Travelling via Interstate 84 to Massachusetts from Ohio became a regular event for me in 2020 and 2021. Driving that lonely, mountainous route was not the most convenient or safe undertaking, but it was incredibly scenic, and the only real option due to Covid. That said, the route did introduced me to the Poconos, the magnificent Settler’s Inn, and a grand Gilded Age mansion called Grey Towers, for which I will be forever grateful.
Grey Towers was commissioned in 1884 by New York City businessman and philanthropist James Pinchot, who made his fortune importing and manufacturing Victorian wallpaper. Known as a great supporter of the arts, with a large group of influential friends, Pinchot turned to one them, Richard Morris Hunt, to design his summer house in Milford, Pennsylvania.
Completed in 1886, Hunt delivered an impressive French Chateauesque style mansion, modeled after the Marquis de Lafayette’s LaGrange, a nod to Pinchot’s Gallic heritage. Built largely from local materials, including hemlock timbers, bluestone and slate, the house cost $19,000 to construct, which curiously was less than he spent to furnish the house, reportedly a hefty $24,000.

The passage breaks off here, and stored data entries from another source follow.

(* ===== verification/FileTree.v ===== *)
(** Trees of files as the runner of [persistence/run-lab.py] samples them: the
    snapshot of an exported tree and the bytes hashed for a repository.  A
    snapshot tells, for every path, what is there; the hashed bytes determine
    the entries they were made from. *)

From stdpp Require Import base tactics list gmap strings numbers list_numbers sorting.
From S2P Require Import Prelude PyText PyBytes PyJson PyPath Sha256.
Open Scope Z_scope.

(** * Snapshots *)

Inductive node : Type :=
| File (mode : Z) (content : pybytes)
| Symlink (mode : Z) (target : pystr)
| Directory (mode : Z) (entries : list (pystr * node))
| Special (mode rdev : Z).
Abbreviation tree := (list (pystr * node)).

(** The values of the dictionary: [("file", mode, sha256)] and so on *)
Inductive fsvalue : Type :=
| VFile (mode : Z) (digest : pystr)
| VSymlink (mode : Z) (target : pystr)
| VDirectory (mode : Z)
| VSpecial (mode rdev : Z).

#[global] Instance fsvalue_eq_dec : EqDecision fsvalue.
Proof. solve_decision. Defined.

Definition value_of (n : node) : fsvalue :=
  match n with
  | File mode content => VFile mode (sha256 content)
  | Symlink mode target => VSymlink mode target
  | Directory mode _ => VDirectory mode
  | Special mode rdev => VSpecial mode rdev
  end.

(** [os.walk(root, followlinks=False)], which visits every node once; the
    order does not show in the dictionary. *)
Fixpoint walk_node (path : pystr) (n : node) : list (pystr * fsvalue) :=
  (path, value_of n) ::
  match n with
  | Directory _ entries =>
      (fix go (entries : list (pystr * node)) :=
         match entries with
         | [] => []
         | (name, child) :: entries => walk_node (path ++ slash ++ name) child ++ go entries
         end) entries
  | _ => []
  end.
Definition walk (t : tree) : list (pystr * fsvalue) := flat_map (fun e => walk_node e.1 e.2) t.

Definition snapshot (t : tree) : gmap pystr fsvalue :=
  foldl (fun result e => <[e.1 := e.2]> result) ∅ (walk t).

(** * Sampling a repository

    [git] lists names; a name is looked at with [lstat].  [S_IFMT] is 32768 for
    a regular file and 40960 for a symbolic link. *)
Inductive sampled : Type :=
| Absent
| Regular (mode : Z) (content : pybytes)
| Linked (mode : Z) (target : pybytes)
| Other (ifmt mode rdev : Z).

(** The two numbers of an entry *)
Definition kind_field (ifmt mode : Z) : pybytes := str_of_int ifmt ++ u ":" ++ str_of_int mode.

(** The fields [_hash_fs_entry] feeds to the digest, each followed by a zero *)
Definition entry_fields (name : pybytes) (s : sampled) : list pybytes :=
  match s with
  | Absent => [name; u "missing"]
  | Regular mode content => [name; kind_field 32768 mode; sha256 content]
  | Linked mode target => [name; kind_field 40960 mode; target]
  | Other ifmt mode rdev => [name; kind_field ifmt mode; u "rdev=" ++ str_of_int rdev]
  end.
Definition hash_fs_entry (e : pybytes * sampled) : pybytes :=
  concat ((fun field => field ++ [0]) <$> entry_fields e.1 e.2).
Definition files_section (entries : list (pybytes * sampled)) : pybytes :=
  concat (hash_fs_entry <$> entries).

(** [repo_state()["digest"]], from the answers of git *)
Definition repo_digest (index status : pybytes) (entries : list (pybytes * sampled)) : pystr :=
  sha256 (u "INDEX" ++ [0] ++ index ++ [0] ++ u "FILES" ++ [0] ++ files_section entries ++
          u "STATUS" ++ [0] ++ status).

(** * Nodes by path *)

Fixpoint sub (n : node) (path : list pystr) : option node :=
  match path with
  | [] => Some n
  | name :: path =>
      match n with
      | Directory _ entries => child ← lookup_key name entries; sub child path
      | _ => None
      end
  end.
Definition find_node (t : tree) (path : list pystr) : option node := sub (Directory 0 t) path.

(** Names of a directory are distinct, not empty and have no slash. *)
Definition valid_name (name : pystr) : bool := negb (bool_decide (name = [])) && negb (bool_decide (47 ∈ name)).
Fixpoint wf_node (n : node) : bool :=
  match n with
  | Directory _ entries =>
      bool_decide (NoDup entries.*1) &&
      (fix go (entries : list (pystr * node)) :=
         match entries with
         | [] => true
         | (name, child) :: entries => valid_name name && wf_node child && go entries
         end) entries
  | _ => true
  end.
Definition wf_tree (t : tree) : bool := wf_node (Directory 0 t).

Strikingly beautiful, with views for days, the Pinchot family summered at the estate for almost twenty years. During this time, James Pinchot witnessed the vast deforestation of surrounding land, prompting him to encourage his son Gifford to pursue a career in forestry and conservation.
As no formal programs existed at that time, Gifford forged his own path, first at Yale, then at France’s Ecole Nationale Forestiere. By 1905, he was named Chief Forester of the United States Forest Service by President Theodore Roosevelt.
James Pinchot died in 1908, followed by his wife in 1914. Gifford Pinchot then inherited the grand house, which he and his wife almost immediately remodeled. Several rooms on the first floor of the mansion were merged to create a large entertaining space; outside, a substantial playhouse coined the Bait Box was built for their son, as well as a pool, a dining terrace, and an archive building.
The property certainly suited Pinchot, who would go on to serve two terms as Governor of Pennsylvania. Pinchot died in 1946, followed by his wife Cornelia in 1960. In 1963, their son donated the property to the U.S. Forest Service.
In 1963, The Pinchot Institute, a conservation organization, was dedicated on the site by President John F. Kennedy, who gave a speech on the grand lawn. Later that year, the property became one of the first sites declared a National Historic Landmark by the Secretary of the Interior.
I returned to Grey Towers several times after discovering the property in 2020, hoping against all odds that the mansion would reopen for interior tours. That never happened. Regardless, the grounds are absolutely magnificent, and the views breathtaking- no doubt more impressive than what remains inside after such a long tenure as office space- or so I tell myself.
I no longer take this route, but should I find myself back in this part of the world after Covid, I will absolutely stop in and find out.